Ce substitut est l’image ; à côté des sensations proprement dites, lesquelles, de leur nature, sont temporaires, attachées à l’ébranlement des nerfs, presque toujours incapables de renaître spontanément, et situées dans les centres sensitifs, il y a en nous une autre série d’événements absolument analogues, lesquels, de leur nature, sont durables, survivent à l’ébranlement du nerf, peuvent renaître spontanément et sont situés dans les hémisphères ou lobes cérébraux. Ce sont eux que nous avons nommés images. — Voilà un second groupe de sensations, si semblables aux premières qu’on peut les appeler sensations réviviscentes, et qui répètent les premières, comme une copie répète un original ou comme un écho répète un son. À ce titre, elles ont les propriétés des premières, elles les remplacent en leur absence, et, faisant le même office, elles doivent donner lieu au même travail mental.

C’est ce que nous a déjà montré l’expérience. Plus {p. 16}elles deviennent complètes, c’est-à-dire intenses et précises, plus l’opération qu’elles suscitent est voisine de l’hallucination. Représentez-vous tel objet que vous connaissez bien, par exemple telle petite rivière entre des peupliers et des saules. Si vous avez l’imagination nette et si, tranquille au coin de votre feu, vous vous laissez absorber par cette rêverie, vous verrez bientôt les moires luisantes de la surface, les feuilles jaunâtres ou cendrées qui descendent le courant, les faibles remous qui font trembler les cressons, la grande ombre froide des deux files d’arbres ; vous entendrez presque le chuchotement éternel des hautes cimes et le vague bruissement de l’eau froissée contre ses bords. Des fragments de vos sensations anciennes ont ressuscité en vous ; vous avez revu, les yeux fermés, des bouts de vert, de bleu, de luisant sombre ; il vous est revenu des restes de sons ; et, toutes proportions gardées, en petit, incomplètement, ces débris survivants de la sensation primitive ont eu le même effet que la sensation primitive ; le travail hallucinatoire s’est fait à demi.

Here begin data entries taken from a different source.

Lemma spec_handler G P E (e : exc) :
  (forall s, P (call_ev (arcpy_AddError s))) -> host_raises_in h E ->
  E (handler_error e) -> spec h G P E (except_handler h e) (fun _ => True).
Proof.
  intros HP HE He. unfold except_handler, handler_error in *.
  destruct (args e) as [|v rest]; cbn [getitem0].
  - apply spec_bind with (R := fun _ => False); [apply spec_raise, He|].
    intros a [].
  - apply spec_bind with (R := fun a => a = v); [apply spec_ret; reflexivity|].
    intros a0 ->.
    eapply spec_bind with (R := fun _ => True).
    + destruct v; cbn [add_str]; try (apply spec_raise, He). apply spec_ret, I.
    + intros text _.
      apply spec_bind with (R := fun _ => True);
        [apply (spec_perform G P E (arcpy_AddError text)); auto|].
      intros ? ?; apply (spec_perform G P E (arcpy_AddError _)); auto.
Qed.

Lemma spec_handler_loggable G P (e : exc) :
  sinks_return h -> (forall s, P (call_ev (arcpy_AddError s))) ->
  head_is_str (args e) = true ->
  spec h G P (fun _ => False) (except_handler h e) (fun _ => True).
Proof.
  intros Hs HP Hh st HG. destruct (handler_logs e st Hs Hh) as (w' & ->).
  cbn. split; [|split]; auto.
  unfold error_report. repeat constructor; apply HP.
Qed.

(** A [try] whose body raised a reportable exception returns after the
    report; whatever else the body did is the statement's result. *)
Lemma try_reports (body : M h unit) (st : pystate h) e st1 evs :
  sinks_return h -> body st = (Raise e, st1, evs) -> loggable e = true ->
  exists st2, try_except_Exception body (except_handler h) st
              = (Return tt, st2, (evs ++ error_report (message_of e))%list).
Proof.
  intros Hs Hb Hl. unfold loggable in Hl. apply andb_prop in Hl as [Hi Hh].
  unfold try_except_Exception. rewrite Hb, Hi.
  destruct (handler_logs e st1 Hs Hh) as (w' & ->). eauto.
Qed.

Lemma try_escapes (body : M h unit) (st : pystate h) e st1 evs :
  body st = (Raise e, st1, evs) -> isinstance_Exception e = true ->
  head_is_str (args e) = false ->
  try_except_Exception body (except_handler h) st
  = (Raise (handler_error e), st1, evs).
Proof.
  intros Hb Hi Hh. unfold try_except_Exception. rewrite Hb, Hi.
  rewrite (handler_escapes e st1 Hh). rewrite app_nil_r. reflexivity.
Qed.

Lemma try_passes (body : M h unit) (st : pystate h) e st1 evs :
  body st = (Raise e, st1, evs) -> isinstance_Exception e = false ->
  try_except_Exception body (except_handler h) st = (Raise e, st1, evs).
Proof. intros Hb Hi. unfold try_except_Exception. rewrite Hb, Hi. reflexivity. Qed.

(** ** Equations for the parts of a run *)

Lemma bind_events {A B} (m : M h A) (k : A -> M h B) st :
  events_of (bind m k st) =
  (events_of (m st) ++
   match outcome_of (m st) with
   | Return a => events_of (k a (state_of (m st)))
   | _ => []
   end)%list.
Proof.
  unfold bind. destruct (m st) as [[[a|e|] st1] evs1]; cbn;
    try (rewrite app_nil_r; reflexivity).
  destruct (k a st1) as [[o st2] evs2]. reflexivity.
Qed.

Lemma bind_outcome {A B} (m : M h A) (k : A -> M h B) st :
  outcome_of (bind m k st) =
  match outcome_of (m st) with
  | Return a => outcome_of (k a (state_of (m st)))
  | Raise e => Raise e
  | OutOfFuel => OutOfFuel
  end.
Proof.
  unfold bind. destruct (m st) as [[[a|e|] st1] evs1]; cbn; auto.
  destruct (k a st1) as [[o st2] evs2]. reflexivity.
Qed.

Lemma try_events {A} (body : M h A) handler st :
  events_of (try_except_Exception body handler st) =
  (events_of (body st) ++
   match outcome_of (body st) with
   | Raise e =>
       if isinstance_Exception e
       then events_of (handler e (state_of (body st))) else []
   | _ => []
   end)%list.
Proof.
  unfold try_except_Exception.
  destruct (body st) as [[[a|e|] st1] evs1]; cbn;
    try (rewrite app_nil_r; reflexivity).
  destruct (isinstance_Exception e); cbn; [|rewrite app_nil_r; reflexivity].
  destruct (handler e st1) as [[o st2] evs2]. reflexivity.
Qed.


(** ** The events of the two steps *)

Ltac spec_step R' :=
  apply spec_bind with (R := R'); [| intros ? ?].

Lemma spec_SpatialReference G P E (item : Z) :
  P (call_ev (arcpy_SpatialReference item)) -> host_raises_in h E ->
  spec h G P E (SpatialReference h item) (fun sr => sr = mkSpatialReference item).
Proof.
  intros HP HE. unfold SpatialReference.
  spec_step (fun _ : unit => True).
  - apply (spec_perform G P E (arcpy_SpatialReference item)); auto.
  - apply spec_ret. reflexivity.
Qed.

Lemma spec_Point G P E (x y : string) :
  P (call_ev (arcpy_Point x y)) -> host_raises_in h E ->
  spec h G P E (Point h x y) (fun p => p = mkPoint x y).
Proof.
  intros HP HE. unfold Point.
  spec_step (fun _ : unit => True).
  - apply (spec_perform G P E (arcpy_Point x y)); auto.
  - apply spec_ret. reflexivity.
Qed.

Lemma spec_PointGeometry G P E (p : point) (sr : spatial_ref) :
  P (call_ev (arcpy_PointGeometry p sr)) -> host_raises_in h E ->
  spec h G P E (PointGeometry h p sr) (fun g => g = mkPointGeometry p sr).
Proof.
  intros HP HE. unfold PointGeometry.
  spec_step (fun _ : unit => True).
  - apply (spec_perform G P E (arcpy_PointGeometry p sr)); auto.
  - apply spec_ret. reflexivity.
Qed.

Lemma createSPCPoint_try_spec G E (fuel : nat) (lat lon outLayer : string) :
  host_raises_in h E ->
  spec h G (projection_event lat lon outLayer) E
    (createSPCPoint_try h fuel lat lon outLayer) (fun _ => True).
Proof.
  intros HE. unfold createSPCPoint_try.
  spec_step (fun sr => sr = mkSpatialReference 4326).
  { apply spec_SpatialReference; cbn; auto. }
  subst. spec_step (fun sr => sr = mkSpatialReference 2272).
  { apply spec_SpatialReference; cbn; auto. }
  subst. spec_step (fun p => p = mkPoint lon lat).
  { apply spec_Point; cbn; auto. }
  subst. spec_step (fun g => g = mkPointGeometry (mkPoint lon lat)
                                  (mkSpatialReference 4326)).
  { apply spec_PointGeometry; cbn; auto. }
  subst. spec_step (fun _ : string => True).
  { eapply spec_str_format; [apply format_created_point | exact I]. }
  spec_step (fun _ : unit => True).
  { apply spec_addMessage; cbn; auto. }
  spec_step (fun _ : Result => True).
  { apply (spec_perform G _ E (arcpy_Project_management _ _ _ _ _)); cbn; auto. }
  spec_step (fun _ : unit => True).
  { apply spec_while; cbn; auto. }
  spec_step (fun _ : string => True).
  { apply (spec_perform G _ E (result_getMessages _)); cbn; auto. }
  spec_step (fun _ : unit => True).
  { apply (spec_perform G _ E (arcpy_AddMessage _)); cbn; auto. }
  apply spec_addMessage; cbn; auto.
Qed.

Lemma createBuffers_try_spec G (E : exc -> Prop) (fuel : nat)
  (point outLayer distances units : string) :
  host_raises_in h E ->
  (forall name,
     E (mkExc NameError [VStr ("name '" ++ name ++ "' is not defined")])) ->
  spec h G (buffer_event point outLayer distances units) E
    (createBuffers_try h fuel point outLayer distances units) (fun _ => True).
Proof.
  intros HE HN. unfold createBuffers_try.
  spec_step (fun _ : Result => True).
  { apply (spec_perform G _ E (arcpy_MultipleRingBuffer_analysis _ _ _ _));
      cbn; auto. }
  spec_step (fun _ : unit => True).
  { apply spec_while; cbn; auto. }
  spec_step (fun _ : string => True).
  { apply (spec_perform G _ E (result_getMessages _)); cbn; auto. }
  spec_step (fun _ : unit => True).
  { apply (spec_perform G _ E (arcpy_AddMessage _)); cbn; auto. }
  spec_step (fun v => lookup "lat" G = Some v).
  { apply spec_global. destruct (lookup "lat" G); auto. }
  spec_step (fun v => lookup "lon" G = Some v).
  { apply spec_global. destruct (lookup "lon" G); auto. }
  spec_step (fun _ : string => True).
  { eapply spec_str_format; [apply format_created_buffers | exact I]. }
  apply spec_addMessage; cbn; auto.
Qed.

Lemma createSPCPoint_events G (fuel : nat) (lat lon outLayer : string) :
  spec h G (projection_event lat lon outLayer) (fun _ => True)
    (createSPCPoint h fuel lat lon outLayer) (fun _ => True).
Proof.
  unfold createSPCPoint.
  apply spec_try with (E := fun _ => True); auto.
  - apply createSPCPoint_try_spec. intros c w e w' _. exact I.
  - intros e _ _. apply spec_handler; cbn; auto. intros c w e' w' _. exact I.
Qed.

Lemma createBuffers_events G (fuel : nat) (point outLayer distances units : string) :
  spec h G (buffer_event point outLayer distances units) (fun _ => True)
    (createBuffers h fuel point outLayer distances units) (fun _ => True).
Proof.
  unfold createBuffers.
  apply spec_try with (E := fun _ => True); auto.
  - apply createBuffers_try_spec; auto. intros c w e w' _. exact I.
  - intros e _ _. apply spec_handler; cbn; auto. intros c w e' w' _. exact I.
Qed.

Lemma loggable_caught (e : exc) :
  loggable e = true ->
  isinstance_Exception e = true /\ head_is_str (args e) = true.
Proof. unfold loggable. intros H. apply andb_prop in H. exact H. Qed.

(** With a host whose exceptions are all reportable and whose message
    sinks return, neither step lets an exception out. *)
Lemma createSPCPoint_never_raises G (fuel : nat) (lat lon outLayer : string) :
  sinks_return h -> raises_only_loggable h ->
  spec h G (projection_event lat lon outLayer) (fun _ => False)
    (createSPCPoint h fuel lat lon outLayer) (fun _ => True).
Proof.
  intros Hs Hl. unfold createSPCPoint.
  apply spec_try with (E := fun e => loggable e = true).
  - apply createSPCPoint_try_spec. exact Hl.
  - intros e He _. apply spec_handler_loggable; cbn; auto.
    apply loggable_caught, He.
  - intros e He Hi. apply loggable_caught in He as [He _]. congruence.
Qed.

Lemma createBuffers_never_raises G (fuel : nat)
  (point outLayer distances units : string) :
  sinks_return h -> raises_only_loggable h ->
  spec h G (buffer_event point outLayer distances units) (fun _ => False)
    (createBuffers h fuel point outLayer distances units) (fun _ => True).
Proof.
  intros Hs Hl. unfold createBuffers.
  apply spec_try with (E := fun e => loggable e = true).
  - apply createBuffers_try_spec; [exact Hl | reflexivity].
  - intros e He _. apply spec_handler_loggable; cbn; auto.
    apply loggable_caught, He.
  - intros e He Hi. apply loggable_caught in He as [He _]. congruence.
Qed.

End Facts.

(** ** The messaging helper *)

Example stamp_example :
  stamped (mkDatetime 2017 1 1 10 0 0) "hello"
  = "01-01-2017 10:00:00 : hello " ++ nl ++ " " ++ nl.
Proof. reflexivity. Qed.

(** C8. Every call of [addMessage] makes exactly one [arcpy.AddMessage]
    call; its text is the clock's time as month-day-year
    hour:minute:second, the separator " : ", the caller's string and the
    blank-line trailer of the template.  The helper keeps nothing: the
    module's names are untouched, the only state that moves is the host's,
    through that one call, and the call's own result is the helper's. *)
Theorem addMessage_one_stamped_message (h : Host) (message : string)
  (st : pystate h) :
  let t := clock h (world st) in
  let text :=
    pad2 (month t) ++ "-" ++ pad2 (day t) ++ "-" ++ pad4 (year t) ++ " "
    ++ pad2 (hour t) ++ ":" ++ pad2 (minute t) ++ ":" ++ pad2 (second t)
    ++ " : " ++ message ++ " " ++ nl ++ " " ++ nl in
  events_of (addMessage h message st) = [call_ev (arcpy_AddMessage text)] /\
  state_of (addMessage h message st)
  = mkState h (snd (respond h (arcpy_AddMessage text) (world st)))
      (module_globals st) /\
  outcome_of (addMessage h message st)
  = match fst (respond h (arcpy_AddMessage text) (world st)) with
    | inr _ => Return tt
    | inl e => Raise e
    end.
Proof.
  intros t text. rewrite addMessage_run. unfold perform.
  change (stamped (clock h (world st)) message) with text.
  destruct (respond h (arcpy_AddMessage text) (world st)) as [[e|[]] w];
    repeat split; reflexivity.
Qed.

(** ** The handlers *)

(** C9. The handlers evaluate [e.args[0] + '\n \n'] first: for a caught
    exception whose [args] is empty or does not start with a string that
    expression raises ([IndexError] for the empty tuple, [TypeError]
    otherwise), nothing is written, and the new exception leaves
    [createSPCPoint] and [createBuffers]. *)
Theorem handlers_need_string_head (h : Host) (e : exc)
  (Hcaught : isinstance_Exception e = true)
  (Hhead : head_is_str (args e) = false) :
  exc_type (handler_error e)
  = match args e with [] => IndexError | _ => TypeError end /\
  (forall st, except_handler h e st = (Raise (handler_error e), st, [])) /\
  (forall fuel lat lon outLayer st st1 evs,
     createSPCPoint_try h fuel lat lon outLayer st = (Raise e, st1, evs) ->
     createSPCPoint h fuel lat lon outLayer st
     = (Raise (handler_error e), st1, evs)) /\
  (forall fuel point outLayer distances units st st1 evs,
     createBuffers_try h fuel point outLayer distances units st
     = (Raise e, st1, evs) ->
     createBuffers h fuel point outLayer distances units st
     = (Raise (handler_error e), st1, evs)).
Proof.
  split; [|split; [|split]].
  - unfold handler_error. destruct (args e); reflexivity.
  - intros st. apply handler_escapes, Hhead.
  - intros. unfold createSPCPoint. eapply try_escapes; eauto.
  - intros. unfold createBuffers. eapply try_escapes; eauto.
Qed.

Lemma handlers_need_string_head_witness :
  isinstance_Exception permission_denied = true /\
  head_is_str (args permission_denied) = false /\
  outcome_of (createSPCPoint denying_host 5 "40.2" "-77.19" "spc_point"
                (start denying_host 0%nat))
  = Raise (mkExc TypeError
             [VStr "unsupported operand type(s) for +: 'int' and 'str'"]) /\
  outcome_of (createBuffers denying_host 5 "spc_point" "point_buffer"
                "500;1000" "Feet" (start denying_host 0%nat))
  = Raise (mkExc TypeError
             [VStr "unsupported operand type(s) for +: 'int' and 'str'"]).
Proof.
  destruct (handlers_need_string_head denying_host permission_denied
              eq_refl eq_refl) as (_ & _ & H1 & H2).
  split; [reflexivity|]. split; [reflexivity|]. split.
  - erewrite H1 by reflexivity. reflexivity.
  - erewrite H2 by reflexivity. reflexivity.
Defined.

Écartons les obstacles qui l’empêchent de se parfaire. Prenons le cas des images qui nous viennent au moment où finit la veille et où commence le sommeil3. On a vu qu’elles s’avivent et se précisent, à mesure que nos sensations présentes deviennent plus faibles et plus vagues ; au bout de quelques secondes, il nous semble que nous entendons de vrais sons, que nous voyons de vraies formes, qu’effectivement nous goûtons, nous flairons, nous touchons. Par une conséquence forcée, des jugements affirmatifs suivent {p. 17}ces images ; selon leur espèce, nous croyons avoir devant nous tel ou tel objet, « un livre ouvert imprimé en fort petit texte et que nous lisons péniblement4 un hermaphrodite, un ragoût à la moutarde d’où s’exhale une odeur forte, tel tableau de Michel-Ange, un lion, une figure verte rhomboédrique », quantité de personnages et de paysages. Quand le sommeil est venu tout à fait, l’hallucination, qui est au maximum, compose ce que nous appelons nos rêves. — Quand le sommeil, au lieu d’être naturel, est artificiel, le travail hallucinatoire devient plus visible encore. Tel est le cas de l’hypnotisme et du somnambulisme. Dans cet état, qu’on provoque à volonté chez beaucoup de personnes, le patient croit sans résistance ni réserve aux idées qu’on lui suggère5, et l’on peut les lui suggérer de deux façons.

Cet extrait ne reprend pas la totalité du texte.